Это «Танечка» подхлестнуло воображение хозяйки. Она опять незаметно покраснела.
Они вышли в жаркие, хотя уже и несколько поредевшие заросли. Сарай был осмотрен, Петриченко остался доволен состоянием навесных замков. Гараж он тоже, кажется, одобрил. Пусто, душно, пахнет промасленной ветошью. Материалы для очерка о командире советской стали оставалось дополнить осмотром сторожки.
— Почему вы так смущены, Таня?
— Я не смущена, — смущенно ответила хозяйка.
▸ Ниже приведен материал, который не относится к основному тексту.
(* ================================================================== *)
(** ** The SQL safety validator (both adapters carry a copy) *)
(* ================================================================== *)

Definition dangerous_keywords : list string :=
  [ "drop"; "delete"; "truncate"; "alter"; "create"; "insert"; "update";
    "grant"; "revoke"; "exec"; "execute"; "sp_"; "xp_"; "--"; "/*"; "*/" ].

(** The [for keyword in dangerous_keywords] loop: [false] as soon as one
    keyword occurs, otherwise the value of the code after the loop. *)
Fixpoint for_keywords (kws : list string) (sql_lower : string) (after : bool) : bool :=
  match kws with
  | [] => after
  | keyword :: rest =>
      if Py.contains keyword sql_lower then false
      else for_keywords rest sql_lower after
  end.

Module Server_validator.
(** [employees_server.py], [validate_sql_safety] *)
Definition validate_sql_safety (sql : string) : bool :=
  let sql_lower := Py.strip (Py.lower sql) in
  for_keywords dangerous_keywords sql_lower
    (if negb (Py.startswith "select" sql_lower) then false else true).
End Server_validator.

Module Direct_validator.
(** [simple_db_interface.py], [EmployeeDBInterface.validate_sql_safety] *)
Definition validate_sql_safety (sql : string) : bool :=
  let sql_lower := Py.strip (Py.lower sql) in
  for_keywords dangerous_keywords sql_lower
    (if negb (Py.startswith "select" sql_lower) then false else true).
End Direct_validator.

(* ================================================================== *)
(** ** The two tables ([app/models/employee.py]) *)
(* ================================================================== *)

Module Department.
Record t := mk { id : Z; name : string }.
End Department.

Module Employee.
(** [department_id], [salary] and [hire_date] are nullable. *)
Record t := mk {
  id : Z;
  name : string;
  department_id : option Z;
  salary : option float;
  hire_date : option string
}.
End Employee.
— Меня невозможно обмануть, — отчасти строго, отчасти фатовски сказал Петриченко, глядя ей в зрачки.
— Нет, нет, я правда…
— Что там за этой дверью, Таня? Согласитесь, смешно это скрывать теперь.
— Я ничего не скрываю.
Глаза опущены, плечи дрожат.
— Я ведь все равно посмотрю.
— Хорошо, — бессильно согласилась Таня, — смотрите. Там моя мама.
— Ваша мама?
— Да.
— Жена Леонтия Петровича Мухина?
В голосе журналиста не было ни торжества, ни удивления.
Сделанное открытие открытием для него не являлось. Таню же оно буквально потрясло, она смотрела на Евмена Исаевича полными восхищенного удивления глазами.
22
— Добрый день, Вера.
— Добрый. А кто это?
— Это я.
— Кто «я»?
— У меня до такой степени изменился голос?
— A-а, господин аспирант?
— Послушай…
— И ты мне звонишь?! И ты мне еще звонишь?!
— Погоди, я все понимаю, я был не прав. То есть, ну ты понимаешь.
— После всего ты мне еще и звонишь?!
— Прости меня, Вера, я знаю, что сволочь, сам себе омерзителен.
— Ты накачал меня какой-то наркотой, представил своей шлюхой. Поссорил с моей лучшей подругой, а теперь…
— Ну, вот по этому поводу я тебе и звоню. Где она сейчас, твоя лучшая подруга? Она мне очень нужна.
— Гадина!
— Кто?
— Ты, ты гадина, ты!
— Пусть так.
— Мелкая гнойная гадина, вот ты кто такой.
— Согласен, но скажи, где живет этот ее модельер. Что ты молчишь?
— Тихо с ума схожу. Все-таки никак не могу поверить, что на свете бывают такие твари.
— Бывают.
— А мне плевать, что ты знаешь себе цену, понял?!
— Она мне очень нужна, позарез.
— Даже если бы я знала, где сейчас Настька, не сказала бы. Ты что, не понимаешь, что ты меня с нею поссорил?!
— Я думал, ей все равно.
— Врешь!
— Нет, я специально все это… эти все гнусности, скажем так, производил. Чтобы как-то ее зацепить.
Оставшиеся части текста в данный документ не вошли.